On 26 May 2009, it was announced that Jol was to be the new head coach of Ajax, taking over from Marco van Basten, who resigned at the end of the season. Jol showed his happiness at returning to his home country and on 28 May 2009, he officially signed a three-year contract.

After winning their opening two games of the season, Jol's Ajax lost away to PSV and then drew with Sparta Rotterdam at home, a result that saw them slip down to seventh place in the Eredivisie. This was the only game, however, in which they dropped points at home all season. They ended the season with the league's strongest defence and the fewest league goals conceded by any Dutch team in five years, including just four conceded at home all season. Even more remarkably, they scored 106 league goals – an average of more than three per game – the most any Dutch side has scored since the 1997–98 season. This meant that Ajax ended the season with a goal difference of +86. PSV, who had the next best goal difference in the league, had only half of this with +43.

Jol's side did not drop a single point after January, winning their final 14 games of the season. This meant that they finished with 85 points, a 17-point improvement on the previous season and a tally that would have been enough to win the league in all but two of the seasons since 1995, when the rules of the Eredivisie changed to award three points for a win instead of two. They were beaten to the title by one point, however, by Steve McClaren's Twente, who won their first-ever Eredivisie title.

Jol had some consolation for the season, winning the Dutch Cup, his first trophy since winning the same competition 13 years earlier with Roda JC, by beating Feyenoord 6–1 on aggregate in the first two-leg final since 1983. During the summer of 2010, Jol was the subject of an unsuccessful attempt by Fulham to make him their new manager; Ajax refused to let him leave the club.
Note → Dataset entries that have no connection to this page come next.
(* ===== verification/SmFs.v ===== *)
(** * The storage manager: files and system calls

    The storage manager (src/storage-manager) keeps a file as a sequence of objects
    of a fixed maximal size.  An object lies in the cache directory, the writes made
    to it since it was last uploaded in a journal beside it.  This file holds the
    state of the storage manager, the system calls it makes on objects and journals,
    and the loops around them of Replicator.cpp and IOCoordinator.cpp. *)

From S2P Require Import Prelude.
From stdpp Require Import prelude gmap strings.
Local Open Scope Z_scope.

Module SmFs.

Definition ENOENT : Z := 2.
Definition EINTR : Z := 4.
Definition EIO : Z := 5.
Definition ENODATA : Z := 61.

(** ** State *)

Record metadataObject := mkObject { mo_offset : Z; mo_length : Z; mo_key : string }.

Global Instance metadataObject_eq_dec : EqDecision metadataObject.
Proof. solve_decision. Defined.

(** What the device does with a call: it transfers at most [n] bytes, or it fails
    with an [errno]. *)
Inductive answer := Moves (n : Z) | Fails (e : Z).

(** What the device does with the writes: the first ones, and all that follow.  A run that
    ends makes finitely many writes, so the first ones alone cover it; the rest is for the
    runs that do not end.  For reads a list is enough, since every loop around read(2) ends;
    a read for which nothing is planned succeeds in full. *)
Record device := mkDevice { planned : list answer; ever_after : answer }.

(** A device that does what is planned and then works. *)
Definition steady (l : list answer) : device := mkDevice l (Moves (2 ^ 63)).

(** The calls made to the cache and to the synchronizer, in order. *)
Inductive call :=
| Cache_newJournalEntry (dir : string) (size : Z)
| Cache_newObject (dir key : string) (size : Z)
| Cache_read (dir : string) (keys : list string)
| Cache_doneReading (dir : string) (keys : list string)
| Cache_doneWriting (dir : string)
| Cache_ifExistsThenDelete (dir key : string)
| Sync_newJournalEntry (dir key : string) (size : Z)
| Sync_newObjects (dir : string) (keys : list string)
| Sync_deletedObjects (dir : string) (keys : list string).

(** The cache directory and the journal directory, by first directory and key; the
    metadata on disk and in the metadata cache ([jlookup] and [jlru], [lookup] and [lru] of
    MetadataFile::MetadataCache), by file name; what the device will do with writes
    and with reads; [errno]; the calls made; the number of UUIDs drawn. *)
Record st := mkSt {
  objs : gmap (string * string) (list Z);
  jrns : gmap (string * string) (list Z);
  disk : gmap string (list metadataObject);
  jlookup : gmap string (list metadataObject);
  jlru : list string;
  wplan : device;
  rplan : list answer;
  errno : Z;
  calls : list call;
  uuids : nat }.

Definition with_objs m s := mkSt m (jrns s) (disk s) (jlookup s) (jlru s) (wplan s) (rplan s) (errno s) (calls s) (uuids s).
Definition with_jrns m s := mkSt (objs s) m (disk s) (jlookup s) (jlru s) (wplan s) (rplan s) (errno s) (calls s) (uuids s).
Definition with_disk m s := mkSt (objs s) (jrns s) m (jlookup s) (jlru s) (wplan s) (rplan s) (errno s) (calls s) (uuids s).
Definition with_cache m l s := mkSt (objs s) (jrns s) (disk s) m l (wplan s) (rplan s) (errno s) (calls s) (uuids s).
Definition with_wplan p s := mkSt (objs s) (jrns s) (disk s) (jlookup s) (jlru s) p (rplan s) (errno s) (calls s) (uuids s).
Definition with_rplan p s := mkSt (objs s) (jrns s) (disk s) (jlookup s) (jlru s) (wplan s) p (errno s) (calls s) (uuids s).
Definition with_errno e s := mkSt (objs s) (jrns s) (disk s) (jlookup s) (jlru s) (wplan s) (rplan s) e (calls s) (uuids s).
Definition with_calls c s := mkSt (objs s) (jrns s) (disk s) (jlookup s) (jlru s) (wplan s) (rplan s) (errno s) c (uuids s).
Definition with_uuids n s := mkSt (objs s) (jrns s) (disk s) (jlookup s) (jlru s) (wplan s) (rplan s) (errno s) (calls s) n.

Definition note (c : call) : M st unit := modify (fun s => with_calls (calls s ++ [c]) s).
Definition set_errno (e : Z) : M st unit := modify (with_errno e).

(** An object in the cache directory or a journal in the journal directory. *)
Inductive path := Obj (dir key : string) | Jrn (dir key : string).

Definition file_at (p : path) (s : st) : option (list Z) :=
  match p with Obj d k => objs s !! (d, k) | Jrn d k => jrns s !! (d, k) end.

Definition file_set (p : path) (f : list Z) (s : st) : st :=
  match p with
  | Obj d k => with_objs (<[(d, k) := f]> (objs s)) s
  | Jrn d k => with_jrns (<[(d, k) := f]> (jrns s)) s
  end.

Definition file_rm (p : path) (s : st) : st :=
  match p with
  | Obj d k => with_objs (delete (d, k) (objs s)) s
  | Jrn d k => with_jrns (delete (d, k) (jrns s)) s
  end.

Definition contents (p : path) (s : st) : list Z := default [] (file_at p s).

(** ** Byte strings *)

(** [bs] written over [f] from [off] on; a gap is filled with zeros, as pwrite(2)
    does. *)
Definition splice (f : list Z) (off : Z) (bs : list Z) : list Z :=
  let o := Z.to_nat off in
  take o f ++ replicate (o - length f) 0 ++ bs ++ drop (o + length bs) f.

Definition slice (f : list Z) (off n : Z) : list Z := take (Z.to_nat n) (drop (Z.to_nat off) f).

(** ftruncate(2) *)
Definition resize_to (f : list Z) (n : Z) : list Z :=
  take (Z.to_nat n) f ++ replicate (Z.to_nat n - length f) 0.

(** A store into an array that was allocated with [new]. *)
Definition buf_put (buf : list Z) (i : Z) (bs : list Z) : outcome (list Z) :=
  if (i <? 0) || (zlen buf <? i + zlen bs) then Fault OutOfBounds else Val (splice buf i bs).

(** The decimal digits of a number, most significant first, at least [n] of them. *)
Fixpoint digits (fuel : nat) (n : nat) (m : Z) (acc : list Z) : list Z :=
  match fuel with
  | O => acc
  | S fuel => if (m =? 0) && (n =? 0)%nat then acc
              else digits fuel (pred n) (m / 10) (48 + m mod 10 :: acc)
  end.

(** ** System calls *)

Definition next_write : M st answer := fun s =>
  match planned (wplan s) with
  | [] => (Val (ever_after (wplan s)), s)
  | a :: l => (Val a, with_wplan (mkDevice l (ever_after (wplan s))) s)
  end.

(** Rounds of a loop that writes [data]: one for every planned answer and one for every
    byte.  They are enough unless the device comes to transfer nothing and not to fail
    either; such a loop does not end ([stalled_entry_never_ends]). *)
Definition rounds (data : list Z) (s : st) : nat := S (S (length (planned (wplan s)) + length data)).

Definition next_read : M st answer := fun s =>
  match rplan s with
  | [] => (Val (Moves (2 ^ 63)), s)
  | a :: l => (Val a, with_rplan l s)
  end.

(** open(2): the file descriptor, or -1. *)
Definition sys_open (p : path) (creat : bool) : M st Z :=
  a ← next_read;
  match a with
  | Fails e => set_errno e ;; mret (-1)
  | Moves _ =>
      f ← gets (file_at p);
      match f with
      | Some _ => mret 0
      | None => if creat then modify (file_set p []) ;; mret 0
                else set_errno ENOENT ;; mret (-1)
      end
  end.

Definition sys_pwrite (p : path) (buf : list Z) (off : Z) : M st Z :=
  a ← next_write;
  match a with
  | Fails e => set_errno e ;; mret (-1)
  | Moves n =>
      let n := Z.max 0 (Z.min n (zlen buf)) in
      (if 0 <? n then modify (fun s => file_set p (splice (contents p s) off (take (Z.to_nat n) buf)) s)
       else mret tt) ;;
      mret n
  end.

(** write(2) of a descriptor whose position is [pos]; the caller advances it. *)
Definition sys_write (p : path) (pos : Z) (buf : list Z) : M st Z := sys_pwrite p buf pos.

Definition sys_ftruncate (p : path) (n : Z) : M st Z :=
  a ← next_write;
  match a with
  | Fails e => set_errno e ;; mret (-1)
  | Moves _ => modify (fun s => file_set p (resize_to (contents p s) n) s) ;; mret 0
  end.

(** read(2) at the position [pos]: the count and the bytes; 0 at the end of the file
    only. *)
Definition sys_read (p : path) (pos count : Z) : M st (Z * list Z) :=
  a ← next_read;
  match a with
  | Fails e => set_errno e ;; mret (-1, [])
  | Moves n =>
      f ← gets (contents p);
      let bs := slice f pos (Z.min count (Z.max 1 n)) in
      mret (zlen bs, bs)
  end.

(** lseek(fd, delta, SEEK_CUR): a position below zero is refused. *)
Definition seek_cur (pos delta : Z) : Z :=
  let p := pos + i64 delta in if p <? 0 then pos else p.

(** ** The loops around them *)

(** Replicator::_pwrite *)
Fixpoint pwrite_rounds (fuel : nat) (p : path) (data : list Z) (off count : Z) : M st Z :=
  match fuel with
  | O => fail_with OutOfFuel
  | S fuel =>
      err ← sys_pwrite p (drop (Z.to_nat count) data) (off + count);
      e ← gets errno;
      if (err <? 0) || ((err =? 0) && negb (e =? EINTR))
      then mret (if 0 <? count then count else err)
      else
        let count := count + err in
        if count <? zlen data then pwrite_rounds fuel p data off count else mret count
  end.

Definition _pwrite (p : path) (data : list Z) (off : Z) : M st Z := fun s =>
  pwrite_rounds (rounds data s) p data off 0 s.

(** Replicator::_write, at the descriptor's position. *)
Fixpoint write_rounds (fuel : nat) (p : path) (pos : Z) (data : list Z) (count : Z) : M st Z :=
  match fuel with
  | O => fail_with OutOfFuel
  | S fuel =>
      err ← sys_write p (pos + count) (drop (Z.to_nat count) data);
      e ← gets errno;
      if (err <? 0) || ((err =? 0) && negb (e =? EINTR))
      then mret (if 0 <? count then count else err)
      else
        let count := count + err in
        if count <? zlen data then write_rounds fuel p pos data count else mret count
  end.

Definition _write (p : path) (pos : Z) (data : list Z) : M st Z := fun s =>
  write_rounds (rounds data s) p pos data 0 s.

(** [while (count < len) read(...)]: the state it ended in and the bytes read; what
    a call returns fits an [int], since read(2) transfers less than 2^31 bytes. *)
Inductive read_end := ReadAll | ReadEOF | ReadFailed.

Fixpoint read_rounds (fuel : nat) (p : path) (pos len : Z) (acc : list Z) : M st (read_end * list Z) :=
  if len <=? zlen acc then mret (ReadAll, acc)
  else match fuel with
       | O => fail_with OutOfFuel
       | S fuel =>
           '(err, bs) ← sys_read p (pos + zlen acc) (len - zlen acc);
           if err <? 0 then mret (ReadFailed, acc)
           else if err =? 0 then mret (ReadEOF, acc)
           else read_rounds fuel p pos len (acc ++ bs)
       end.

Definition read_fully (p : path) (pos len : Z) : M st (read_end * list Z) := fun s =>
  read_rounds (S (S (length (rplan s)))) p pos len [] s.

(** IOCoordinator::loadObject: the result and the bytes stored in [data]. *)
Definition loadObject (p : path) (offset length : Z) : M st (Z * list Z) :=
  '(e, bs) ← read_fully p offset length;
  match e with
  | ReadAll => mret (0, bs)
  | ReadFailed => mret (-1, bs)
  | ReadEOF => set_errno ENODATA ;; mret (-1, bs)
  end.

(** Replicator::newObject *)
Fixpoint newObject_rounds (fuel : nat) (p : path) (data : list Z) (offset count : Z) : M st Z :=
  if zlen data <=? count then mret count
  else match fuel with
       | O => fail_with OutOfFuel
       | S fuel =>
           err ← sys_pwrite p (drop (Z.to_nat count) data) (offset + count);
           if i32 err <=? 0 then mret (if 0 <? count then count else i32 err)
           else newObject_rounds fuel p data offset (count + i32 err)
       end.

Definition newObject (dir key : string) (data : list Z) (offset : Z) : M st Z :=
  fd ← sys_open (Obj dir key) true;
  if fd <? 0 then mret fd
  else
    fuel ← gets (rounds data);
    n ← newObject_rounds fuel (Obj dir key) data offset 0;
    mret (i32 n).

(** Replicator::newNullObject *)
Definition newNullObject (dir key : string) (length : Z) : M st Z :=
  fd ← sys_open (Obj dir key) true;
  if fd <? 0 then mret fd else sys_ftruncate (Obj dir key) length.

(** Replicator::remove, of a file: nothing happens when it is absent. *)
Definition remove (p : path) : M st Z := modify (file_rm p) ;; mret 0.

End SmFs.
In the same month, Jol led Ajax to the Champions League, for the first time since the 2005–06 UEFA Champions League. On 6 December 2010, Jol resigned as manager of Ajax with immediate effect after a 1–1 home draw to NEC Nijmegen that left the Amsterdam-based club in fourth place, with a five-point distance from the top of the league, after 17 games. Ajax would go on to win the Eredivisie championship under new manager Frank de Boer.

=== Fulham ===
On 7 June 2011, it was announced that Jol had signed a two-year contract to take up the vacant post at Premier League side Fulham, after Mark Hughes' departure. He joined the club almost a year after nearly becoming their manager before Hughes' appointment. "I am very happy to join Fulham. It is a club with good, solid foundations and a great fan base," he said. "I am looking forward to being part of the Fulham family and thank the chairman for the trust shown in me." Jol's first game in charge of Fulham was the UEFA Europa League first round first leg against Faroese side NSÍ Runavík on 30 June 2011, Fulham winning 3–0. Jol's first Premier League game in charge was at home against Aston Villa on 13 August 2011, the game ending in a 0–0 draw. In his first season with the club, he led them to ninth place in the Premier League, collecting 52 points, one point off of Fulham's record points tally in the top division. They claimed some notable upsets during the season, including victories over Arsenal, Newcastle United, and Liverpool, plus a credible 2–2 draw against eventual league champions Manchester City. They also earned two draws against London rivals Chelsea and beat local rivals Queens Park Rangers first 6–0 at home and then 1–0 away.

It had been reported that during the first half of the season, Jol had fallen out with striker Bobby Zamora. Zamora subsequently left Fulham to go to QPR and join up with former Fulham manager Mark Hughes. It was a successful first season for Jol, as Fulham finished only 12 points and three places outside of Europa League qualification.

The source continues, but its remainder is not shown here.